Don't count on hockey being played any time soon.
The NHL significantly pushed back its timeline of when it can potentially resume playing by several weeks, if not a month or more, as a result of the new coronavirus pandemic.
The league and NHL Players' Association told players Monday they can go home — even outside of North America — and must self-isolate through March 27 while the season is on hold. But the NHL also cautioned that it will not be able to even provide guidance on the potential reopening of team practices for another 45 days, which could push any potential return to play into May.
The new directives come on the heels of the CDC's recommendation against gatherings of 50 or more people in the U.S. for the next eight weeks. The NHL said “depending on world developments," consideration will be given to reopening facilities after the self-quarantine period ends in late March but practices for the 31 teams would not happen late April — at the earliest.

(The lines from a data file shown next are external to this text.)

(* ===== verification/YubiHsm.v ===== *)
(** * YubiHsm: the YubiHSM 2 command protocol and its secure session

    Models [src/src/yubihsm.rs], the command codes of
    [src/src/yubihsm/commands/protocol.rs] and the working keys of
    [src/src/yubihsm/key_provider.rs]: frames, device errors, plain commands, and
    [SecureSession], which encrypts and authenticates every command and fails
    closed. [peer_request] and [peer_exchange] are the device half that the
    repository keeps beside it; [hsm_connector] makes a device of them. *)
From S2P Require Import Prelude Errors Connector Crypto.

Inductive CommandCode : Type :=
  | Echo | CreateSession | AuthenticateSession | SessionMessage | GetDeviceInfo
  | ResetDevice | GetDevicePublicKey | SessionObject | DeriveEcdhKdf | SignMlDsa
  | EncapsulateMlKem | DecapsulateMlKem | EncapsulateHybridKem | DecapsulateHybridKem
  | CloseSession | GetStorageInfo | PutOpaque | GetOpaque | PutAuthenticationKey
  | PutAsymmetricKey | GenerateAsymmetricKey | SignPkcs1 | ListObjects | DecryptPkcs1
  | ExportWrapped | ImportWrapped | PutWrapKey | GetLogEntries | GetObjectInfo | SetOption
  | GetOption | GetPseudoRandom | PutHmacKey | SignHmac | GetPublicKey | SignPss
  | SignEcdsa | DeriveEcdh | DeleteObject | DecryptOaep | GenerateHmacKey | GenerateWrapKey
  | VerifyHmac | SignSshCertificate | PutTemplate | GetTemplate | DecryptOtp
  | CreateOtpAead | RandomizeOtpAead | RewrapOtpAead | SignAttestationCertificate
  | PutOtpAeadKey | GenerateOtpAeadKey | SetLogIndex | WrapData | UnwrapData | SignEddsa
  | BlinkDevice | ChangeAuthenticationKey | PutSymmetricKey | GenerateSymmetricKey
  | DecryptEcb | EncryptEcb | DecryptCbc | EncryptCbc | PutPublicWrapKey | GetRsaWrappedKey
  | PutRsaWrappedKey | ExportRsaWrapped | ImportRsaWrapped.

#[export] Instance CommandCode_eq_dec : EqDecision CommandCode.
Proof. solve_decision. Defined.

(** [command as u8] *)
Definition command_code (c : CommandCode) : Z :=
  match c with
  | Echo => 0x01
  | CreateSession => 0x03
  | AuthenticateSession => 0x04
  | SessionMessage => 0x05
  | GetDeviceInfo => 0x06
  | ResetDevice => 0x08
  | GetDevicePublicKey => 0x0a
  | SessionObject => 0x0b
  | DeriveEcdhKdf => 0x0c
  | SignMlDsa => 0x0d
  | EncapsulateMlKem => 0x0e
  | DecapsulateMlKem => 0x0f
  | EncapsulateHybridKem => 0x10
  | DecapsulateHybridKem => 0x11
  | CloseSession => 0x40
  | GetStorageInfo => 0x41
  | PutOpaque => 0x42
  | GetOpaque => 0x43
  | PutAuthenticationKey => 0x44
  | PutAsymmetricKey => 0x45
  | GenerateAsymmetricKey => 0x46
  | SignPkcs1 => 0x47
  | ListObjects => 0x48
  | DecryptPkcs1 => 0x49
  | ExportWrapped => 0x4a
  | ImportWrapped => 0x4b
  | PutWrapKey => 0x4c
  | GetLogEntries => 0x4d
  | GetObjectInfo => 0x4e
  | SetOption => 0x4f
  | GetOption => 0x50
  | GetPseudoRandom => 0x51
  | PutHmacKey => 0x52
  | SignHmac => 0x53
  | GetPublicKey => 0x54
  | SignPss => 0x55
  | SignEcdsa => 0x56
  | DeriveEcdh => 0x57
  | DeleteObject => 0x58
  | DecryptOaep => 0x59
  | GenerateHmacKey => 0x5a
  | GenerateWrapKey => 0x5b
  | VerifyHmac => 0x5c
  | SignSshCertificate => 0x5d
  | PutTemplate => 0x5e
  | GetTemplate => 0x5f
  | DecryptOtp => 0x60
  | CreateOtpAead => 0x61
  | RandomizeOtpAead => 0x62
  | RewrapOtpAead => 0x63
  | SignAttestationCertificate => 0x64
  | PutOtpAeadKey => 0x65
  | GenerateOtpAeadKey => 0x66
  | SetLogIndex => 0x67
  | WrapData => 0x68
  | UnwrapData => 0x69
  | SignEddsa => 0x6a
  | BlinkDevice => 0x6b
  | ChangeAuthenticationKey => 0x6c
  | PutSymmetricKey => 0x6d
  | GenerateSymmetricKey => 0x6e
  | DecryptEcb => 0x6f
  | EncryptEcb => 0x70
  | DecryptCbc => 0x71
  | EncryptCbc => 0x72
  | PutPublicWrapKey => 0x73
  | GetRsaWrappedKey => 0x74
  | PutRsaWrappedKey => 0x75
  | ExportRsaWrapped => 0x76
  | ImportRsaWrapped => 0x77
  end.

Definition ALL_COMMAND_CODES : list CommandCode :=
  [Echo; CreateSession; AuthenticateSession; SessionMessage; GetDeviceInfo; ResetDevice;
  GetDevicePublicKey; SessionObject; DeriveEcdhKdf; SignMlDsa; EncapsulateMlKem;
  DecapsulateMlKem; EncapsulateHybridKem; DecapsulateHybridKem; CloseSession;
  GetStorageInfo; PutOpaque; GetOpaque; PutAuthenticationKey; PutAsymmetricKey;
  GenerateAsymmetricKey; SignPkcs1; ListObjects; DecryptPkcs1; ExportWrapped;
  ImportWrapped; PutWrapKey; GetLogEntries; GetObjectInfo; SetOption; GetOption;
  GetPseudoRandom; PutHmacKey; SignHmac; GetPublicKey; SignPss; SignEcdsa; DeriveEcdh;
  DeleteObject; DecryptOaep; GenerateHmacKey; GenerateWrapKey; VerifyHmac;
  SignSshCertificate; PutTemplate; GetTemplate; DecryptOtp; CreateOtpAead;
  RandomizeOtpAead; RewrapOtpAead; SignAttestationCertificate; PutOtpAeadKey;
  GenerateOtpAeadKey; SetLogIndex; WrapData; UnwrapData; SignEddsa; BlinkDevice;
  ChangeAuthenticationKey; PutSymmetricKey; GenerateSymmetricKey; DecryptEcb; EncryptEcb;
  DecryptCbc; EncryptCbc; PutPublicWrapKey; GetRsaWrappedKey; PutRsaWrappedKey;
  ExportRsaWrapped; ImportRsaWrapped].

“I think in light of the CDC recommendations, it's hard to foresee that we're looking at much happening here in March or even April, in my opinion,” NHL player agent Jay Grossman said.
That's a major switch from Friday, when the league held out the possibility of players being able to return to team facilities and working out and skating in small groups.
The latest decision leaves open questions as to whether the NHL can complete its regular season, which was suspended Thursday with 189 games remaining, and whether it might have to alter its playoff format to avoid the postseason from pushing into the summer months.
Last week, NHL Commissioner Gary Bettman said he remained optimistic about resuming play and still awarding the Stanley Cup, which has been handed out every year since 1893 except for 1919 because of the Spanish flu outbreak, and 2005 when a lockout wiped out the entire season.